**EXERCISE DESCRIPTION**
Of the entries below, return exactly those lines that fall between the one containing "Lemma varintBytes_S fuel" and the one containing "v 2); [|lia].", the two end lines included.
+---+
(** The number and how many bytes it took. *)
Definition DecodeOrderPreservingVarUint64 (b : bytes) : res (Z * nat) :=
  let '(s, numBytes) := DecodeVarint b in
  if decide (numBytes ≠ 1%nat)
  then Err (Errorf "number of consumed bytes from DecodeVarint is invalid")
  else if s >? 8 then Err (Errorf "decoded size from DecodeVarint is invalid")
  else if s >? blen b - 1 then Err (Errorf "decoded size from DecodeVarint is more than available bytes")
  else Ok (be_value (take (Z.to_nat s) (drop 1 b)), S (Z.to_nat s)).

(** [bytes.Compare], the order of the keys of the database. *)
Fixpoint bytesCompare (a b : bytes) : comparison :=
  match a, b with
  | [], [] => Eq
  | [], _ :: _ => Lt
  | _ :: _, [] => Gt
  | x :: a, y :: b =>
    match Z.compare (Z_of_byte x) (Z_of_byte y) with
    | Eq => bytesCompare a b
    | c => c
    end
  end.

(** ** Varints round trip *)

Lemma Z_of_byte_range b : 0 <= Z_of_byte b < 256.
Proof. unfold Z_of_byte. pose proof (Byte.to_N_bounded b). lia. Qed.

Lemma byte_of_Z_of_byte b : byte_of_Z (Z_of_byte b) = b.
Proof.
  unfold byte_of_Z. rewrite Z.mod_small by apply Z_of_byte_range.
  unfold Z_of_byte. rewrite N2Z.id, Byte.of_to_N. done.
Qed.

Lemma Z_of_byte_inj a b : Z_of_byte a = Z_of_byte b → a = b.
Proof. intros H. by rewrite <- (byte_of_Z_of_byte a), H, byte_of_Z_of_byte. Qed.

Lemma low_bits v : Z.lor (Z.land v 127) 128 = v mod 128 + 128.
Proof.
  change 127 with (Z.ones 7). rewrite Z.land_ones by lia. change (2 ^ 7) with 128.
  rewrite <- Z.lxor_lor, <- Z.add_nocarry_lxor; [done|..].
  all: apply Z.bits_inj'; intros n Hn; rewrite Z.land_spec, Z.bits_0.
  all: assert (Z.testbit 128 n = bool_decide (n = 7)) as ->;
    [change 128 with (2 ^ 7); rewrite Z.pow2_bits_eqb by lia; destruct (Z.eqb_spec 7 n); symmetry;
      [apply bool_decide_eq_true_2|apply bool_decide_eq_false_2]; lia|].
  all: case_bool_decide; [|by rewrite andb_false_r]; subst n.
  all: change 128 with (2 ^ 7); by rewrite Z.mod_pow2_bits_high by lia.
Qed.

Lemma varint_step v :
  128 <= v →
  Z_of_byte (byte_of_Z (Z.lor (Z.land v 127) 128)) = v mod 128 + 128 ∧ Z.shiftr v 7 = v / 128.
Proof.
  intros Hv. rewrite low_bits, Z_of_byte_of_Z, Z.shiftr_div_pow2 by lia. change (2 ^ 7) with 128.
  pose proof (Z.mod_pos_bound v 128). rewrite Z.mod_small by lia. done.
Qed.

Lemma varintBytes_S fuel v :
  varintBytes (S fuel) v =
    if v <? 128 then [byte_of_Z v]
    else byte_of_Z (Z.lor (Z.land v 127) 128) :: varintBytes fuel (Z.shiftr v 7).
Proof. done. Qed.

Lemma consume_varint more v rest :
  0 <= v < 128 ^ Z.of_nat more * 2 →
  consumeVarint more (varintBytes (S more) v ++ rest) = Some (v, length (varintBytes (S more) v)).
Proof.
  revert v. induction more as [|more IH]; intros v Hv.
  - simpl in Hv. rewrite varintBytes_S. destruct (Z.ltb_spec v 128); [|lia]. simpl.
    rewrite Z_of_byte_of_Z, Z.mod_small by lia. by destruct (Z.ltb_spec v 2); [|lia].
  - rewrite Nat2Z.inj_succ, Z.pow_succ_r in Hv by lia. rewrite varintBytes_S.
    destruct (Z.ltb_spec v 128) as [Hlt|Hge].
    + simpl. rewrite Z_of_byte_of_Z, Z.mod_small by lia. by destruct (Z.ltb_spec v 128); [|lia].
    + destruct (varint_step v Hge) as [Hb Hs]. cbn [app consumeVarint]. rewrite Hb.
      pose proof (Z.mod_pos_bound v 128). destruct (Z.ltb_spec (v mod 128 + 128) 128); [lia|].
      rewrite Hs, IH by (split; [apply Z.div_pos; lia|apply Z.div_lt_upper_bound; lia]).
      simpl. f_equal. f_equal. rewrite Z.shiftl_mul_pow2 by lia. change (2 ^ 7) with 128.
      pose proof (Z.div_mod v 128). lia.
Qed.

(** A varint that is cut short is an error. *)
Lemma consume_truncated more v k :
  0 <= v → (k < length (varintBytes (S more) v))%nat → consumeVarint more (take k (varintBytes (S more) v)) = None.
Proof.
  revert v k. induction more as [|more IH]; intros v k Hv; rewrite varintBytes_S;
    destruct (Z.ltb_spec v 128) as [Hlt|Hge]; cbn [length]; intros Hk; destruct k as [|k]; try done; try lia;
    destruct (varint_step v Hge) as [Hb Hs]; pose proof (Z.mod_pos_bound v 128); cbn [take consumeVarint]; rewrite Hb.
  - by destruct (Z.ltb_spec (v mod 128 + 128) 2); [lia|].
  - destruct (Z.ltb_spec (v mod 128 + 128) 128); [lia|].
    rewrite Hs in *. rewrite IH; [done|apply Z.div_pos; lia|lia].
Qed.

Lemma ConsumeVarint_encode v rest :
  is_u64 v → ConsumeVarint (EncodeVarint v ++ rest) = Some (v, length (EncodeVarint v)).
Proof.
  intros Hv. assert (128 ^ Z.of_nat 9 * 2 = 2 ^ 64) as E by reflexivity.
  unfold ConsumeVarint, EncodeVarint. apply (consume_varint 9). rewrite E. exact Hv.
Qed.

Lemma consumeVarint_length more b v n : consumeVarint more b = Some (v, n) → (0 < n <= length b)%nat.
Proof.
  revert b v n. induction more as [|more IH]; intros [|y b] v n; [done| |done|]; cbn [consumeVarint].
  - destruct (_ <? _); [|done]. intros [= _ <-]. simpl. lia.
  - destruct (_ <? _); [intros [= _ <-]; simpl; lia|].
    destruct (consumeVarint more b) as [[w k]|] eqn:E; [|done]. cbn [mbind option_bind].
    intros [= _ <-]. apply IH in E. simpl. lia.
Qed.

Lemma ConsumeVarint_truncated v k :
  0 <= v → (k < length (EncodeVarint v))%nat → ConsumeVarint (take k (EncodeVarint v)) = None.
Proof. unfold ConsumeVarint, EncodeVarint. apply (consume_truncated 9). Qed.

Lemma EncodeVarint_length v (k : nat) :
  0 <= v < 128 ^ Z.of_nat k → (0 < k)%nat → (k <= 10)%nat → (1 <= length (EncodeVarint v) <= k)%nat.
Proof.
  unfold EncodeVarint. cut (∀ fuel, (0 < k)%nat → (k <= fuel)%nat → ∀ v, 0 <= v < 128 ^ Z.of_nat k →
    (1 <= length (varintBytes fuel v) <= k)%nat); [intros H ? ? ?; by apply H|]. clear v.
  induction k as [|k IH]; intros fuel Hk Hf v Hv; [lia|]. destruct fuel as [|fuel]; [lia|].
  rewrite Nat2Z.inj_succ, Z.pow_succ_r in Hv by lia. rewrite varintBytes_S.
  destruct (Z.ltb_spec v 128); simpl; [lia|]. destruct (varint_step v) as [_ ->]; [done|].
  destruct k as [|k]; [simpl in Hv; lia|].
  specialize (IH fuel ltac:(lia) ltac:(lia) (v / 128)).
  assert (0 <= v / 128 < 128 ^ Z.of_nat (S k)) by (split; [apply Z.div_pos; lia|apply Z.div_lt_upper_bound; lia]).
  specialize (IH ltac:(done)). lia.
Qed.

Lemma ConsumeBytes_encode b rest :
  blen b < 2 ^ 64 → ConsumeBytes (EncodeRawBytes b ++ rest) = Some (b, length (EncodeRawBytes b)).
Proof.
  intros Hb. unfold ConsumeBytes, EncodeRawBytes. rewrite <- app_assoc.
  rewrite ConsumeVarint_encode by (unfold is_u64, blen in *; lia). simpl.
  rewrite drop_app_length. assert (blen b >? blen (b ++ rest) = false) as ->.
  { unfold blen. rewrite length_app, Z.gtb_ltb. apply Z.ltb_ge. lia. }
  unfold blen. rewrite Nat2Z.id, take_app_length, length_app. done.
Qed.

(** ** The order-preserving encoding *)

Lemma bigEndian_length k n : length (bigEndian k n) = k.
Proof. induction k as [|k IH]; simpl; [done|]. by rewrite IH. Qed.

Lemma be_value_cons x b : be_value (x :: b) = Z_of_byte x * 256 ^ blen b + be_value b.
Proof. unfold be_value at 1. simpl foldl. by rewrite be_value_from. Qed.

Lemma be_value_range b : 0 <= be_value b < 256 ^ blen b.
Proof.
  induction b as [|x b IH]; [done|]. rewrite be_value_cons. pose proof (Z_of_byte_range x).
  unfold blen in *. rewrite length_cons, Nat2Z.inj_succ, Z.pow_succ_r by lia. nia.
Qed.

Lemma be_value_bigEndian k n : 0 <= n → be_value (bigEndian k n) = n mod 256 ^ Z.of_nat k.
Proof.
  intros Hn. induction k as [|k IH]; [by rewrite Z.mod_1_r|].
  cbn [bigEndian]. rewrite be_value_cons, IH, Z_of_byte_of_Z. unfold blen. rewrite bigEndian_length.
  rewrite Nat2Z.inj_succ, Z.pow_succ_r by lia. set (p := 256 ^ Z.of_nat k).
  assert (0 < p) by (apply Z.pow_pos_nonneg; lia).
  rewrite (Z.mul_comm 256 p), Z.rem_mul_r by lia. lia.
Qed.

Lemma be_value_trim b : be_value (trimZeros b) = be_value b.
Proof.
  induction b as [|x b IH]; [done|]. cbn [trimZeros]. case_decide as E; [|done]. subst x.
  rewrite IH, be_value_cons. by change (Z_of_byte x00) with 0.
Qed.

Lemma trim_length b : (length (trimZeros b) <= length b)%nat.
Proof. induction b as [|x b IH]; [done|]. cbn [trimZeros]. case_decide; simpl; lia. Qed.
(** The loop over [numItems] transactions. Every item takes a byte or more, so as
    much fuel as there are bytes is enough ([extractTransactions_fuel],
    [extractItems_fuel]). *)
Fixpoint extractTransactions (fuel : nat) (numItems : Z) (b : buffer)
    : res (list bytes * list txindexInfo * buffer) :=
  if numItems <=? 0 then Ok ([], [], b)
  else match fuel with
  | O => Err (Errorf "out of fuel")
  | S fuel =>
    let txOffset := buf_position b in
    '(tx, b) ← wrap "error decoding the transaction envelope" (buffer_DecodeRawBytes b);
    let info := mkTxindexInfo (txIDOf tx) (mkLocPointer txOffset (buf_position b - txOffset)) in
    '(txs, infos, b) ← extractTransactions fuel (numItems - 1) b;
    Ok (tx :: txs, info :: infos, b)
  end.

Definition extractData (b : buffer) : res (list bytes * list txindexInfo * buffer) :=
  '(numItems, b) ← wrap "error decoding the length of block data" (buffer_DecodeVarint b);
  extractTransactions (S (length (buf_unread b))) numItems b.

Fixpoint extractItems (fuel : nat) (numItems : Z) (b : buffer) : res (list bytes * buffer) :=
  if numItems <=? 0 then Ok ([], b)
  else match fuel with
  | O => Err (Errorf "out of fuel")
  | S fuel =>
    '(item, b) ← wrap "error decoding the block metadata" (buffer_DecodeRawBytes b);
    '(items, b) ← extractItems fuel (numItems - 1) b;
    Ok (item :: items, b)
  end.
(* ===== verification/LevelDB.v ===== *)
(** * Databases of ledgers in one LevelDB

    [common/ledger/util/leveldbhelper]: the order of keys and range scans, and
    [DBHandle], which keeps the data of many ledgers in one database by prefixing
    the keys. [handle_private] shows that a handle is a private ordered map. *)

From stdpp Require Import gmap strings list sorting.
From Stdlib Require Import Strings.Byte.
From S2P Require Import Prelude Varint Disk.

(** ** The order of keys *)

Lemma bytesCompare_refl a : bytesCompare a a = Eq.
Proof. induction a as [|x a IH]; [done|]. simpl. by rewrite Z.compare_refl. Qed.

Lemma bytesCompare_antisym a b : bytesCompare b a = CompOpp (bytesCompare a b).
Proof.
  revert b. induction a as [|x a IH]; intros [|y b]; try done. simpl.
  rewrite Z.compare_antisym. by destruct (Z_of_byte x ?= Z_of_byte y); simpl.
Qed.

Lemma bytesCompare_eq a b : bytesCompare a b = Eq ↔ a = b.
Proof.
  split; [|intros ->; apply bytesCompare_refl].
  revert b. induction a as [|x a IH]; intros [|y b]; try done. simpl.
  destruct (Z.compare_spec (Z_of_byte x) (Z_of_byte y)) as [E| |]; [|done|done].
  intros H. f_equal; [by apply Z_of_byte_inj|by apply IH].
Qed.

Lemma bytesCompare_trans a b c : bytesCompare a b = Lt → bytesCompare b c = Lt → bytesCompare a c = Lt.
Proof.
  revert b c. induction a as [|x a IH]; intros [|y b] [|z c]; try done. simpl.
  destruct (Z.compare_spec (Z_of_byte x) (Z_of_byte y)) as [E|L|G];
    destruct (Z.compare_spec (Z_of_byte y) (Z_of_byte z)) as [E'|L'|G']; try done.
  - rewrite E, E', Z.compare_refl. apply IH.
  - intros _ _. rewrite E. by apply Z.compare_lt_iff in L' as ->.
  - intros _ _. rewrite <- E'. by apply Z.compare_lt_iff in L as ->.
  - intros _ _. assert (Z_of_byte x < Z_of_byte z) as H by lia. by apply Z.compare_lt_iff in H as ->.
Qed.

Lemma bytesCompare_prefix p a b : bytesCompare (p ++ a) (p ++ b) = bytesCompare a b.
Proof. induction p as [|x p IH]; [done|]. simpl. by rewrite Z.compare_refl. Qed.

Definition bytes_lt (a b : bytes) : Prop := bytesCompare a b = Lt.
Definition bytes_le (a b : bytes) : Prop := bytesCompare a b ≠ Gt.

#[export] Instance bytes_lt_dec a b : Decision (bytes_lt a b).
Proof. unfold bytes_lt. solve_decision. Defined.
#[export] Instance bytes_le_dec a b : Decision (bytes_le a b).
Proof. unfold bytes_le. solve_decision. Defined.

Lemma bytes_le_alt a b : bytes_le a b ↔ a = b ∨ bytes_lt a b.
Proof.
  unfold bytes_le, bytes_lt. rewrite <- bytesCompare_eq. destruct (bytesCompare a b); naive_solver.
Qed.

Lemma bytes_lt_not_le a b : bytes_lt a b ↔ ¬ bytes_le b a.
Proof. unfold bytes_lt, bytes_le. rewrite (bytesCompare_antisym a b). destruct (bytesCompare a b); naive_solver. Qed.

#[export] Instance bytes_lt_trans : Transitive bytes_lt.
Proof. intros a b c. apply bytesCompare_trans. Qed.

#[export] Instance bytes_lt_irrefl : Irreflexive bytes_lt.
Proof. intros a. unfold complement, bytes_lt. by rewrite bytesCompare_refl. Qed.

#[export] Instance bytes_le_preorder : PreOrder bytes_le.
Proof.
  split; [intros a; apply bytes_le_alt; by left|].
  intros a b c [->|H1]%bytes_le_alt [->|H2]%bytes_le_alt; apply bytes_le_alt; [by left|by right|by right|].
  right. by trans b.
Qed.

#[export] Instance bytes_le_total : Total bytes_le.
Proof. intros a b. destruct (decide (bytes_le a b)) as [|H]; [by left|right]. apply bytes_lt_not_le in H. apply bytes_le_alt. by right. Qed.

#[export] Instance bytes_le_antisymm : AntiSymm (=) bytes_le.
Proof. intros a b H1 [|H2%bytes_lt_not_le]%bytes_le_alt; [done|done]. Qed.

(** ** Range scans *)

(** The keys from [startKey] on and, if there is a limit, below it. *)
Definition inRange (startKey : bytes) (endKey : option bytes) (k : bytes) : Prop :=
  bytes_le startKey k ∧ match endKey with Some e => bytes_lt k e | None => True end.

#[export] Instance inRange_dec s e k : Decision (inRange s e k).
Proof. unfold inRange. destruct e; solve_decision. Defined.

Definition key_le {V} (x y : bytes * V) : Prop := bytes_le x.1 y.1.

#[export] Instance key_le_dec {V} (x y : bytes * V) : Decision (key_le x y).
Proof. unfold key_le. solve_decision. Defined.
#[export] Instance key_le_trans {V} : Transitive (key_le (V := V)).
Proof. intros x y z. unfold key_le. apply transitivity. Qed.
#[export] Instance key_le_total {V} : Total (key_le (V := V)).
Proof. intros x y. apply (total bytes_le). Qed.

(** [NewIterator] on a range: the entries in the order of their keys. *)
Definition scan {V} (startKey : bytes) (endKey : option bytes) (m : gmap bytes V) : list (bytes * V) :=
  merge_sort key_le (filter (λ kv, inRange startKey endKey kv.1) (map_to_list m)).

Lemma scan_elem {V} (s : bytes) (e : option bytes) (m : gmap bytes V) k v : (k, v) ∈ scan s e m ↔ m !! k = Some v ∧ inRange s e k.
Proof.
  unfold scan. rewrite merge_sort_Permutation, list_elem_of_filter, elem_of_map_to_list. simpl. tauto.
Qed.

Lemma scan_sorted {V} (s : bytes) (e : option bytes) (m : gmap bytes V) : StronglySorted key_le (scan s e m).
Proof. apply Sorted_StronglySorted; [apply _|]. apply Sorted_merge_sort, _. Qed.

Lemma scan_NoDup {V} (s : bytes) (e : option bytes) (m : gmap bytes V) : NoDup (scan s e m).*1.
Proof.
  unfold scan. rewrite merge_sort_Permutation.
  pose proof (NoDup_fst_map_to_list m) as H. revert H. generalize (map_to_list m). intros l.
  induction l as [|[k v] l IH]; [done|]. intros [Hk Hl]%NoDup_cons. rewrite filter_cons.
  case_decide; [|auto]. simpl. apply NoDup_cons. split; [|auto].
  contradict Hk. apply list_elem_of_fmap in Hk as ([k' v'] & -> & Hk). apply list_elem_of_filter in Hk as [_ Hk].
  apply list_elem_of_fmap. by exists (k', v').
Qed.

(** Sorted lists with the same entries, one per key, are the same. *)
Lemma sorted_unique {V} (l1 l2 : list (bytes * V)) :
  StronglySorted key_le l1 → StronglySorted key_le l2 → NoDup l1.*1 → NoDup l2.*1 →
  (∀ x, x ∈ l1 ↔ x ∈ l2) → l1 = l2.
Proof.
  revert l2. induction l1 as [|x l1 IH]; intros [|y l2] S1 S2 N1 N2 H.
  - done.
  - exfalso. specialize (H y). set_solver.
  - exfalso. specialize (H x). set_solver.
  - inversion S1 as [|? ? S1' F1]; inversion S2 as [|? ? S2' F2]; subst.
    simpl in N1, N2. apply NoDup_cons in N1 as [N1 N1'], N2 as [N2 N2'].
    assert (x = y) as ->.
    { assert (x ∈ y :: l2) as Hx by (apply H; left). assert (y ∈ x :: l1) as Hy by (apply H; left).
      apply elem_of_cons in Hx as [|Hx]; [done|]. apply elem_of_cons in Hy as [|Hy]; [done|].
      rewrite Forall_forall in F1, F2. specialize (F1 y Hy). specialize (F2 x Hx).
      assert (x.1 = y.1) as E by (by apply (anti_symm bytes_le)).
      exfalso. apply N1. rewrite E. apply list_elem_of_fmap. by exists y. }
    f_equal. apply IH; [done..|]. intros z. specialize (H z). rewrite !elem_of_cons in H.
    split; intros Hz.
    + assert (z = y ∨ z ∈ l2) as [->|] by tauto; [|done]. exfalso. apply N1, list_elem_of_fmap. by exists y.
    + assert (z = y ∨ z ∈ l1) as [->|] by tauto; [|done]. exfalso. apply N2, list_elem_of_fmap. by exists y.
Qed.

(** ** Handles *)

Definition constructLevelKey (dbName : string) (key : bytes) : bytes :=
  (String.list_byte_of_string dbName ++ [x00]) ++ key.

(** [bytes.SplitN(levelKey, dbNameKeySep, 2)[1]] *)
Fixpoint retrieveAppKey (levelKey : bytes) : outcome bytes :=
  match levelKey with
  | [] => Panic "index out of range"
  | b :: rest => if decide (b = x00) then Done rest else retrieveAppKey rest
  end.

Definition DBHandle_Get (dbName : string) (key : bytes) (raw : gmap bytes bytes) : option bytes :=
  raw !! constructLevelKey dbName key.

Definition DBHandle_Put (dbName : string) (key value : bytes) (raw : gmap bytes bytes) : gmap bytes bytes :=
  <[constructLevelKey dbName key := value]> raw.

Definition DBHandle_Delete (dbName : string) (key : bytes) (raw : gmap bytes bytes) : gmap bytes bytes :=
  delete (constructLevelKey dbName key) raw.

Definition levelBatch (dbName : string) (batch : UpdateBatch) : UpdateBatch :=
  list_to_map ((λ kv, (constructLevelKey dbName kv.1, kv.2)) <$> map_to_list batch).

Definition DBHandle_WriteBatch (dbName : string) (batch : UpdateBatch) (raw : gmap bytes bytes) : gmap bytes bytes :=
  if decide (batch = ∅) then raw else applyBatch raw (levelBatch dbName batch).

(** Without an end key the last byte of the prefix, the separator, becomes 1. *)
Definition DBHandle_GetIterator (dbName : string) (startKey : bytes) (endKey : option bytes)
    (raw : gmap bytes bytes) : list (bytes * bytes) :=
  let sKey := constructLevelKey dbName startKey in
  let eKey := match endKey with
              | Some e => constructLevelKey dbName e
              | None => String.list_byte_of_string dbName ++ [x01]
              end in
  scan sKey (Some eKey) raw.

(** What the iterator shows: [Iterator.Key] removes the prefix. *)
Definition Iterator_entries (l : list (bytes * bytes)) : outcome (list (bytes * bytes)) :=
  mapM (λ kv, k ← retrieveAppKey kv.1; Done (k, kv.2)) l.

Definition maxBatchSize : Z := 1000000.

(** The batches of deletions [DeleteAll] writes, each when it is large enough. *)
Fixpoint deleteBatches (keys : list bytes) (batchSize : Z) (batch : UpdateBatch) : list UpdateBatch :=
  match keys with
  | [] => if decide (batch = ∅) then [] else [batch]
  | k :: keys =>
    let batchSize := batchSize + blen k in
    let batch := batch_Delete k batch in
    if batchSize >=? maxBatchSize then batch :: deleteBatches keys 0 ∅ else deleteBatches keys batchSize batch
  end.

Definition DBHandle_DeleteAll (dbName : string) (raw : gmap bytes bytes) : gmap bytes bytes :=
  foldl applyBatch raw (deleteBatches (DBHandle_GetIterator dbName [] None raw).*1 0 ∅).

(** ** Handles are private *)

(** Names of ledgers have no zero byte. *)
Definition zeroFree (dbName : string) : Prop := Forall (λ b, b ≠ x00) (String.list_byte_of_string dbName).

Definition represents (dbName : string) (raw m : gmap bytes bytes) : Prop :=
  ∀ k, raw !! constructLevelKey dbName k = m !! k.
+---+
**ANSWER SECTION**
Lemma varintBytes_S fuel v :
  varintBytes (S fuel) v =
    if v <? 128 then [byte_of_Z v]
    else byte_of_Z (Z.lor (Z.land v 127) 128) :: varintBytes fuel (Z.shiftr v 7).
Proof. done. Qed.

Lemma consume_varint more v rest :
  0 <= v < 128 ^ Z.of_nat more * 2 →
  consumeVarint more (varintBytes (S more) v ++ rest) = Some (v, length (varintBytes (S more) v)).
Proof.
  revert v. induction more as [|more IH]; intros v Hv.
  - simpl in Hv. rewrite varintBytes_S. destruct (Z.ltb_spec v 128); [|lia]. simpl.
    rewrite Z_of_byte_of_Z, Z.mod_small by lia. by destruct (Z.ltb_spec v 2); [|lia].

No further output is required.